The purpose of this article was to give teachers information about what makes the most
confusion in interpreting illustration. They also offered four strategies that could help teachers
to successfully explain to children the meaning of illustrations.

First strategy is to point out important details, explain any act that was not shown in the
illustrations but happened in the story. It is also important that children understand that
illustrations are sometimes abstract and that they do not always show realistic events. That
way children will spend more attention in understanding the illustration rather than jumping to
the conclusion based on the first impression of the illustration.

Second strategy suggests that teachers pay attention to the children background knowledge. If
children do not have enough experiences they will not be able to interpret illustrations and
there is no way for teacher to explain an illustration to them.

In the third strategy it is advised that teachers reread text because one of the reasons children
misinterpret illustrations is they have not listened to the story careful enough.
In the last strategy it is recommended that teachers encourage children to think about
illustrations so they could come to conclusions about meaning of the illustrations themselves.

To conclude, it is important that teacher puts needed effort in nurture of oral vocabulary as
well as comprehension.

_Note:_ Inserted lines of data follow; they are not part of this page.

(** Close the two defining hypotheses of the lemmas above. *)
Ltac by_decide := intros ?; first [by rewrite decide_True|by rewrite decide_False].

Lemma on_stored_ok sid entry cm txs :
  cm_ok cm txs → txs !! sid = None →
  (∀ j tx', txs !! j = Some tx' → ¬ conflicts (transaction entry) tx') →
  cm_ok (on_stored_transaction sid entry cm) (<[sid := transaction entry]> txs).
Proof.
  intros [Hco Hme Hct Hbl Hus Hne] Hfresh Hno. set (tx := transaction entry) in *.
  unfold on_stored_transaction. fold tx.
  set (cm1 := match pool_blob_id tx with Some _ => _ | None => cm end).
  assert (coins_spenders cm1 = coins_spenders cm ∧ messages_spenders cm1 = messages_spenders cm ∧
    contracts_creators cm1 = contracts_creators cm ∧ contract_users cm1 = contract_users cm ∧
    ∀ b, blobs_users cm1 !! b =
      if decide (pool_blob_id tx = Some b) then Some sid else blobs_users cm !! b)
    as (E1 & E2 & E3 & E4 & E5).
  { subst cm1. destruct (pool_blob_id tx) as [b'|]; repeat split; intros b.
    cbn. rewrite lookup_insert. repeat case_decide; congruence. }
  destruct (store_outputs_all sid (outputs tx) (foldl (store_input sid (tx_id tx)) cm1 (inputs tx)))
    as (Hc & Hco' & Hme' & Hus' & Hbl').
  destruct (store_inputs_other sid (tx_id tx) (inputs tx) cm1) as [Hc1 Hb1].
  constructor.
  - intros u i. rewrite Hco', store_inputs_coins, E1.
    apply (resource_stored (λ t, u ∈ coin_ids (inputs t)) (coins_spenders cm !! u)); [apply _|by_decide..|done| |done].
    intros j tx' Hj ? ?. eapply (Hno _ _ Hj). left. eauto.
  - intros n i. rewrite Hme', store_inputs_messages, E2.
    apply (resource_stored (λ t, n ∈ message_ids (inputs t)) (messages_spenders cm !! n)); [apply _|by_decide..|done| |done].
    intros j tx' Hj ? ?. eapply (Hno _ _ Hj). right; left. eauto.
  - intros c i. rewrite Hc, Hc1, E3.
    apply (resource_stored (λ t, c ∈ created_contracts (outputs t)) (contracts_creators cm !! c)); [apply _|by_decide..|done| |done].
    intros j tx' Hj ? ?. eapply (Hno _ _ Hj). right; right; left. eauto.
  - intros b i. rewrite Hbl', Hb1, E5.
    apply (resource_stored (λ t, pool_blob_id t = Some b) (blobs_users cm !! b)); [apply _|by_decide..|done| |done].
    intros j tx' Hj ? ?. eapply (Hno _ _ Hj). right; right; right. eauto.
  - intros c x. unfold get_contract_users. rewrite Hus'. fold (get_contract_users
      (foldl (store_input sid (tx_id tx)) cm1 (inputs tx)) c).
    rewrite store_inputs_users. unfold get_contract_users. rewrite E4.
    fold (get_contract_users cm c). rewrite Hus. split.
    + intros [(i & t & Hi & ?)|[-> ?]]; [|exists sid, tx; by rewrite lookup_insert_eq].
      exists i, t. rewrite lookup_insert_ne by congruence. done.
    + intros (i & t & Hi & ? & ?). rewrite lookup_insert in Hi. case_decide; naive_solver.
  - intros c. rewrite Hus'. apply store_inputs_users_ne. intros c'. rewrite E4. apply Hne.
Qed.

Lemma on_removed_ok sid tx cm txs :
  cm_ok cm txs → ids_unique txs → txs !! sid = Some tx →
  cm_ok (on_removed_transaction tx cm) (delete sid txs).
Proof.
  intros [Hco Hme Hct Hbl Hus Hne] Hids Hin. unfold on_removed_transaction.
  set (cm1 := match pool_blob_id tx with Some _ => _ | None => cm end).
  assert (coins_spenders cm1 = coins_spenders cm ∧ messages_spenders cm1 = messages_spenders cm ∧
    contracts_creators cm1 = contracts_creators cm ∧ contract_users cm1 = contract_users cm ∧
    ∀ b, blobs_users cm1 !! b =
      if decide (pool_blob_id tx = Some b) then None else blobs_users cm !! b)
    as (E1 & E2 & E3 & E4 & E5).
  { subst cm1. destruct (pool_blob_id tx) as [b'|]; repeat split; intros b.
    cbn. rewrite lookup_delete. repeat case_decide; congruence. }
  destruct (remove_outputs_all (outputs tx) (foldl (remove_input (tx_id tx)) cm1 (inputs tx)))
    as (Hc & Hco' & Hme' & Hus' & Hbl').
  destruct (remove_inputs_other (tx_id tx) (inputs tx) cm1) as [Hc1 Hb1].
  constructor.
  - intros u i. rewrite Hco', remove_inputs_coins, E1.
    apply (resource_removed (λ t, u ∈ coin_ids (inputs t)) (coins_spenders cm !! u) _ txs sid tx); [by_decide..|done|done].
  - intros n i. rewrite Hme', remove_inputs_messages, E2.
    apply (resource_removed (λ t, n ∈ message_ids (inputs t)) (messages_spenders cm !! n) _ txs sid tx); [by_decide..|done|done].
  - intros c i. rewrite Hc, Hc1, E3.
    apply (resource_removed (λ t, c ∈ created_contracts (outputs t)) (contracts_creators cm !! c) _ txs sid tx); [by_decide..|done|done].
  - intros b i. rewrite Hbl', Hb1, E5.
    apply (resource_removed (λ t, pool_blob_id t = Some b) (blobs_users cm !! b) _ txs sid tx); [by_decide..|done|done].
  - intros c x. unfold get_contract_users. rewrite Hus'. fold (get_contract_users
      (foldl (remove_input (tx_id tx)) cm1 (inputs tx)) c).
    rewrite remove_inputs_users. unfold get_contract_users. rewrite E4.
    fold (get_contract_users cm c). rewrite Hus. split.
    + intros [(i & t & Hi & <- & Hc') Hn]. exists i, t.
      rewrite lookup_delete_ne; [done|]. intros ->. simplify_eq. naive_solver.
    + intros (i & t & [Hi1 Hi]%lookup_delete_Some & <- & Hc'). split; [eauto 10|].
      intros [Heq _]. apply Hi1. by eapply Hids.
  - intros c. rewrite Hus'. apply remove_inputs_users_ne. intros c'. rewrite E4. apply Hne.
Qed.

Children have many benefits from listening to teachers reading a
story, such as learning new words and their meaning and many other benefits that teacher
should encourage them to learn.

LITERATURA:

Richert, R. A., Smith, I. E. (2011). Preschoolers Quarantining of Fantasy Stories. Child
Development, 82 (4), 11061119.

Schickedanz, J. A., Collins, M. F. (2012). For young children, picutres in storybooks are
rarely worth a thousand words. The Reading Teacher, 65 (8), 539-549.